Repairing Heart Ruptures

Catheter-guided device seals damage from deadly complication of heart attack

WEDNESDAY, Feb. 11, 2004 (HealthDayNews) -- A new catheter-guided device that seals heart ruptures could save many people who suffer this often deadly heart attack-related complication.

That's the conclusion of a study in the February issue of Catheterization and Cardiovascular Interventions.

The study of the Amplatzer muscular VSD occluder found 72 percent of 16 patients at five U.S. medical centers whose heart ruptures were repaired with the device were still alive a month after the procedure. In most cases, the patient's blood flow was normal or near-normal.

Each year in the United States, about 3,000 heart attack victims experience a rupture of the wall that separates the main pumping chambers of the heart. This ventricular septal defect (VSD) causes some blood to rush back into the right ventricle when the left ventricle contracts, rather than circulating through the body.

This may cause the body to become starved for blood and oxygen, and fluid may back up into the lungs. Without treatment, nine of 10 people with this defect die, more than half of them within a week of developing VSD.

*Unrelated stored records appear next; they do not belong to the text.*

(** X14: [TransistorGD.draw_layout] always draws the base and the
    transistor connection first, the device centred as in [Transistor]; the
    only exception it raises is the [OverflowError] of the gate track index
    [(hm_width - 1) / 2], and then nothing else has been drawn.  Otherwise
    the gate wire, [hm_width] wide, and the drain wire, [hm_cur_width] wide,
    on the middle one of the drain tracks, are put on the row of the
    transistor, and the source goes to the substrate of the transistor's
    well: ntap for a pch, ptap otherwise. *)
Theorem TransistorGD_draw_layout_outcome (self : params) :
  let nd := Z.max (nd_tracks self) (hm_cur_width self) in
  ∃ base sdir ddir rest,
    fst (draw_layout self)
    = Base base :: Base (DrawMosConn (mos_type self) 0 (fg_dum self) (fg self)
                           sdir ddir (min_ds_cap self)) :: rest
    ∧ row_fingers [base] = Some (fg self + 2 * fg_dum self)
    ∧ sdir + ddir = 2
    ∧ (mos_type self = "pch" ↔ sdir = 2)
    ∧ (∀ e, snd (draw_layout self) = Some e →
            int_truediv_2 (hm_width self - 1) = Raise e
            ∧ e = OverflowError "integer division result too large for a float"
            ∧ rest = [])
    ∧ (snd (draw_layout self) = None →
       ∃ g_idx tail,
         int_truediv_2 (hm_width self - 1) = Ok g_idx
         ∧ rest
           = WidePinOnTrack "g" "g" (mos_type self) 0 TrGate (PFloat g_idx)
               (hm_width self)
             :: WidePinOnTrack "d" "d" (mos_type self) 0 TrDrainSource
                  (PInt (nd / 2)) (hm_cur_width self)
             :: ConnectToSubstrate
                  (if String.eqb (mos_type self) "pch" then "ntap" else "ptap")
                  "s"
             :: Base FillDummy
             :: SubstratePins "s" (if draw_other self then "s:" else "s")
             :: tail
         ∧ (1 ≤ nd → 0 ≤ nd / 2 < nd)).
Proof.
  intros nd. subst nd. unfold draw_layout.
  destruct (int_truediv_2 (hm_width self - 1)) as [g_idx | e] eqn:Hdiv;
    destruct (String.eqb_spec (mos_type self) "pch") as [Hp | Hp]; simpl;
    (do 4 eexists; split; [reflexivity|]; simpl;
     split; [reflexivity|]; split; [lia|];
     split; [split; [reflexivity || (intros; congruence)
                    | (intros; congruence) || (intros; lia) || reflexivity]|]).
  all: split.
  all: try (intros e' [= <-]).
  all: try (intros e' He'; discriminate He').
  all: try (intros Hnone; discriminate Hnone).
  all: try (intros _; do 2 eexists; split; [reflexivity|];
            split; [reflexivity|];
            intros Hnd; split;
            [ apply Z.div_pos; lia | apply Z.div_lt_upper_bound; lia ]).
  all: unfold int_truediv_2 in Hdiv;
    destruct (is_infinity _); [|discriminate Hdiv];
    injection Hdiv as <-; repeat split; reflexivity.
Qed.

(** The demo transistor: a pch, gate wire 3 tracks wide on track 1.0, drain
    wire 2 tracks wide on track 1 of 2, source to the ntap. *)
Example TransistorGD_draw_layout_demo :
  draw_layout demo_transistor_gd
  = ([ Base (DrawBase (PFloat 16e-9) 6 (PInt 6) (PInt 6)
               [PInt 4] [PStr "lvt"] [PInt 4] [PStr "lvt"] 0
               [3] [2] [3] [2]);
       Base (DrawMosConn "pch" 0 1 4 2 0 false);
       WidePinOnTrack "g" "g" "pch" 0 TrGate (PFloat 1) 3;
       WidePinOnTrack "d" "d" "pch" 0 TrDrainSource (PInt 1) 2;
       ConnectToSubstrate "ntap" "s";
       Base FillDummy;
       SubstratePins "s" "s:" ], None).
Proof. vm_compute. reflexivity. Qed.

(** The gate track index is a float: 0.5 for a gate wire two tracks wide;
    it overflows from [hm_width = 2^1025 + 1] on. *)
Example int_truediv_2_demo :
  int_truediv_2 (2 - 1) = Ok 0.5%float
  ∧ int_truediv_2 (3 - 1) = Ok 1%float
  ∧ int_truediv_2 (2 ^ 1025 + 1 - 1)
    = Raise (OverflowError "integer division result too large for a float").
Proof. repeat split; vm_compute; reflexivity. Qed.

End TransistorGD_more.

(** ** test_scripts/strongarm_latch.py: the rows and wires of StrongArmLatch *)

Section StrongArmLatch_more.

Import StrongArmLatch.

Variable base : LaygoBase.
Variable self : params.
(** * gocal: an expression calculator with a float mode and a money mode

    A shallow embedding of package [math] of the repository
    ([math.go]: lexer, shunting-yard parser, float evaluator;
    [money.go]: fixed-point evaluator over int64 cents), followed by the
    properties of the specification that were checked against it.

    Conventions of the embedding.
    - A Go [string] is a sequence of bytes: [string] of [ascii].
    - [float64] is the kernel's binary64 type [float] (IEEE 754 operations).
    - [int], [int64] and [uint64] are [Z]; every place where the Go value
      could wrap carries its reduction ([wrap64], [wrapU64]) explicitly.
    - A Go [(T, error)] result is [result T]; every distinct error message of
      the source is one constructor of [error], with the formatted operand.
    - Go slices used as stacks ([stack], [funcParen], [argCount], [st]) are
      lists whose HEAD is the top of the stack (the last slice element);
      [out] and [tokens] are lists in slice order. *)

From Stdlib Require Import ZArith List String Ascii Bool Lia.
From Stdlib Require Import PrimFloat FloatOps SpecFloat.
From Stdlib Require FloatAxioms.
Import ListNotations.

Local Open Scope string_scope.
Local Open Scope Z_scope.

This new device consists of two self-expanding wire mesh discs that are connected by a short "waist" that's sized to fit the hole in the heart. A catheter is used to deliver and position the device and seal the heart rupture.

Eleven of the patients in this study were monitored for, on average, nearly a year. The most recent follow-up found the device was successfully preventing all but minor blood flow between the left and right sides of the heart in 60 percent of the patients.

There was completely blocked blood flow in 20 percent of the patients, and there was moderate or large blood flow in the remaining 20 percent of patients.